■ Brief
Your job is to copy the lines from the material that include "Fixpoint".

■ Working data
= = =

(* ===== verification/SegmentFile.v ===== *)
(** Segment files (crate [adapter-event-log-segment], [segment.rs]): the
    header, the record format, the offset index and crash recovery.

    A file is its list of bytes and reading is a function of them; of the I/O
    errors only [UnexpectedEof] arises here.  The CRC-32 of the [crc32fast]
    crate is a parameter, class [Crc32].  [overflow_checks] says how the
    program was built: with them an arithmetic overflow panics ([None]),
    without them it wraps.  The detail text of a UTF-8 error is left out of
    its message. *)
From stdpp Require Import base gmap strings list option numbers pretty.
From Stdlib Require Import Strings.Byte.
From S2P Require Import Prelude EventModel WireProtocol EventLogPort.

Class Crc32 : Type := crc32 : bytes -> N.
Class Crc32Laws {C : Crc32} : Prop := crc32_u32 : forall bs, (crc32 bs <= u32_max)%N.

Definition MAGIC : bytes := [x4f; x54; x4b; x53].
Definition VERSION : byte := x02.
Definition HEADER_LEN : N := 24.
Definition MAX_EVENT_CBOR : N := 4 * 1024 * 1024.
Definition MAX_PRODUCER_ID_BYTES : N := 256.
Definition MAX_INDEX_BYTES : N := 256 * 1024 * 1024.
Definition SENTINEL_MSG : string := "end-of-segment sentinel".

(** [std::io::Error] of kind [UnexpectedEof]. *)
Definition unexpected_eof : string := "UnexpectedEof".
Definition Eof : StorageError := Io unexpected_eof.

Definition is_eof (e : StorageError) : bool :=
  match e with Io k => bool_decide (k = unexpected_eof) | _ => false end.

Definition is_corrupted (e : StorageError) : bool :=
  match e with Corrupted _ => true | _ => false end.

(** [read_exact] of [n] bytes: the bytes and what follows them. *)
Definition read_exact (n : nat) (bs : bytes) : result (bytes * bytes) StorageError :=
  if (length bs <? n)%nat then Err Eof else Ok (take n bs, drop n bs).

(** ** Header *)
Record SegmentHeader := { base_offset : N; created_at_ns : N }.

Definition encode_header (h : SegmentHeader) : bytes :=
  MAGIC ++ [VERSION; x00; x00; x00] ++ to_le_bytes 8 (base_offset h) ++ to_le_bytes 8 (created_at_ns h).

(** [{:?}] of a byte slice. *)
Fixpoint debug_bytes_tail (bs : bytes) : string :=
  match bs with
  | [] => "]"
  | b :: bs => ", " +:+ pretty (Byte.to_N b) +:+ debug_bytes_tail bs
  end.

Definition debug_bytes (bs : bytes) : string :=
  match bs with
  | [] => "[]"
  | b :: bs => "[" +:+ pretty (Byte.to_N b) +:+ debug_bytes_tail bs
  end.

Definition read_header (file : bytes) : result SegmentHeader StorageError :=
  let? (buf, _) := read_exact 24 file in
  if bool_decide (take 4 buf <> MAGIC)
  then Err (Corrupted ("bad magic: " +:+ debug_bytes (take 4 buf))) else
  let version := default x00 (buf !! 4) in
  if bool_decide (version <> VERSION)
  then Err (Corrupted ("unknown segment version " +:+ pretty (Byte.to_N version))) else
  Ok {| base_offset := from_le_bytes (take 8 (drop 8 buf));
        created_at_ns := from_le_bytes (take 8 (drop 16 buf)) |}.

Section Records.
Context `{CborEvent : Cbor OtkEvent} `{Crc : Crc32}.

(** The part of a record that [payload_len] counts and the CRC covers. *)
Definition record_payload (offset appended_at_ns : N) (producer_id event_cbor : bytes) : bytes :=
  to_le_bytes 8 offset ++ to_le_bytes 8 appended_at_ns ++
  to_le_bytes 2 (len producer_id) ++ producer_id ++
  to_le_bytes 4 (len event_cbor) ++ event_cbor.

(** The bytes [write_record] appends, or its error. *)
Definition encode_record (entry : LogEntry) : result bytes StorageError :=
  let? event_cbor := map_err (fun e => Corrupted ("CBOR encode: " +:+ e)) (cbor_to_vec (event entry)) in
  if (MAX_EVENT_CBOR <? len event_cbor)%N then
    Err (InvalidInput ("event CBOR (" +:+ pretty (len event_cbor) +:+
           " bytes) exceeds maximum record size (" +:+ pretty MAX_EVENT_CBOR +:+ " bytes)")) else
  let producer_id_bytes := str_bytes (entry_producer_id entry) in
  if bool_decide (producer_id_bytes = []) then Err (InvalidInput "producer_id must not be empty") else
  if (MAX_PRODUCER_ID_BYTES <? len producer_id_bytes)%N then
    Err (InvalidInput ("producer_id (" +:+ pretty (len producer_id_bytes) +:+
           " bytes) exceeds maximum length (" +:+ pretty MAX_PRODUCER_ID_BYTES +:+ " bytes)")) else
  let payload_len := (8 + 8 + 2 + len producer_id_bytes + 4 + len event_cbor)%N in
  let payload := record_payload (as_u64 (offset entry)) (appended_at_ns entry)
                                producer_id_bytes event_cbor in
  Ok (to_le_bytes 4 payload_len ++ payload ++ to_le_bytes 4 (crc32 payload)).

(** [write_record] at the end of a file: the new file and the position of the
    record; the file is left as it was on an error. *)
Definition write_record (file : bytes) (entry : LogEntry) : result N StorageError * bytes :=
  match encode_record entry with
  | Err e => (Err e, file)
  | Ok buf => (Ok (len file), file ++ buf)
  end.

(** [payload_len - 8 - 8 - 2 - producer_id_len - 4] on [u32]. *)
Definition event_len_expected (overflow_checks : bool) (payload_len producer_id_len : N) : option N :=
  if (22 + producer_id_len <=? payload_len)%N then Some (payload_len - 22 - producer_id_len)%N
  else if overflow_checks then None
  else Some (payload_len + (u32_max + 1) - 22 - producer_id_len)%N.

Definition read_record (overflow_checks : bool) (file : bytes) (pos : N)
  : option (result LogEntry StorageError) :=
  let at_pos := " at pos " +:+ pretty pos in
  let?! (payload_len_buf, r) := Some (read_exact 4 (drop (N.to_nat pos) file)) in
  let payload_len := from_le_bytes payload_len_buf in
  if (payload_len =? 0)%N then Some (Err (Corrupted SENTINEL_MSG)) else
  if (payload_len <? 22)%N then
    Some (Err (Corrupted ("payload_len " +:+ pretty payload_len +:+ " too small" +:+ at_pos +:+
                          " (minimum 22)"))) else
  let?! (offset_buf, r) := Some (read_exact 8 r) in
  let?! (appended_buf, r) := Some (read_exact 8 r) in
  let?! (producer_id_len_buf, r) := Some (read_exact 2 r) in
  let producer_id_len := from_le_bytes producer_id_len_buf in
  if (producer_id_len =? 0)%N then
    Some (Err (Corrupted ("producer_id_len is 0" +:+ at_pos +:+
                          "; v2 segments require a non-empty producer id"))) else
  if (MAX_PRODUCER_ID_BYTES <? producer_id_len)%N then
    Some (Err (Corrupted ("producer_id_len " +:+ pretty producer_id_len +:+ at_pos +:+
                          " exceeds maximum " +:+ pretty MAX_PRODUCER_ID_BYTES))) else
  let?! (producer_id_bytes, r) := Some (read_exact (N.to_nat producer_id_len) r) in
  if negb (utf8_valid producer_id_bytes) then
    Some (Err (Corrupted ("producer_id" +:+ at_pos +:+ " is not valid UTF-8"))) else
  let! expected := event_len_expected overflow_checks payload_len producer_id_len in
  if (MAX_EVENT_CBOR <? expected)%N then
    Some (Err (Corrupted ("event CBOR length " +:+ pretty expected +:+ at_pos +:+
                          " exceeds maximum " +:+ pretty MAX_EVENT_CBOR))) else
  let?! (event_len_buf, r) := Some (read_exact 4 r) in
  let stored := from_le_bytes event_len_buf in
  if negb (stored =? expected)%N then
    Some (Err (Corrupted ("event_len mismatch" +:+ at_pos +:+ ": payload_len implies " +:+
                          pretty expected +:+ ", stored " +:+ pretty stored))) else
  let?! (event_cbor, r) := Some (read_exact (N.to_nat stored) r) in
  let?! (crc_buf, r) := Some (read_exact 4 r) in
  let stored_crc := from_le_bytes crc_buf in
  let computed_crc := crc32 (offset_buf ++ appended_buf ++ producer_id_len_buf ++
                             producer_id_bytes ++ event_len_buf ++ event_cbor) in
  if negb (computed_crc =? stored_crc)%N then
    Some (Err (Corrupted ("CRC mismatch" +:+ at_pos +:+ ": expected 0x" +:+
                          bytes_str (hex_pad 8 computed_crc) +:+ ", got 0x" +:+
                          bytes_str (hex_pad 8 stored_crc)))) else
  match cbor_decode (A := OtkEvent) event_cbor with
  | Err e => Some (Err (Corrupted ("CBOR decode" +:+ at_pos +:+ ": " +:+ e)))
  | Ok event =>
      Some (Ok {| offset := offset_new (from_le_bytes offset_buf);
                  appended_at_ns := from_le_bytes appended_buf;
                  entry_producer_id := bytes_str producer_id_bytes; event := event |})
  end.

(** ** Crash recovery: the positions, the next position, and the file, cut at
    the first record that does not verify. *)
Fixpoint recover_loop (overflow_checks : bool) (fuel : nat) (file : bytes) (base : N)
    (positions : list N) (pos : N) : option (result (list N * N * bytes) StorageError) :=
  match fuel with
  | O => None
  | S fuel =>
      let stop := Some (Ok (positions, pos, file)) in
      let cut := Some (Ok (positions, pos, take (N.to_nat pos) file)) in
      if (len file <=? pos)%N then stop else
      match read_exact 4 (drop (N.to_nat pos) file) with
      | Err e => if is_eof e then cut else Some (Err e)
      | Ok (plen_buf, _) =>
          let payload_len := from_le_bytes plen_buf in
          if (payload_len =? 0)%N then cut else
          let! r := read_record overflow_checks file pos in
          match r with
          | Ok entry =>
              match checked_add64 base (len positions) with
              | None => Some (Err (Corrupted ("segment base_offset " +:+ pretty base +:+
                                              " + record count overflows u64")))
              | Some expected =>
                  if negb (as_u64 (offset entry) =? expected)%N then cut else
                  match checked_add64 pos payload_len ≫= fun p => checked_add64 p 8 with
                  | Some p => recover_loop overflow_checks fuel file base (positions ++ [pos]) p
                  | None => Some (Ok (positions ++ [pos], pos, take (N.to_nat pos) file))
                  end
              end
          | Err e => if is_eof e || is_corrupted e then cut else Some (Err e)
          end
      end
  end.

= = =

■ Result
Fixpoint debug_bytes_tail (bs : bytes) : string :=
Fixpoint recover_loop (overflow_checks : bool) (fuel : nat) (file : bytes) (base : N)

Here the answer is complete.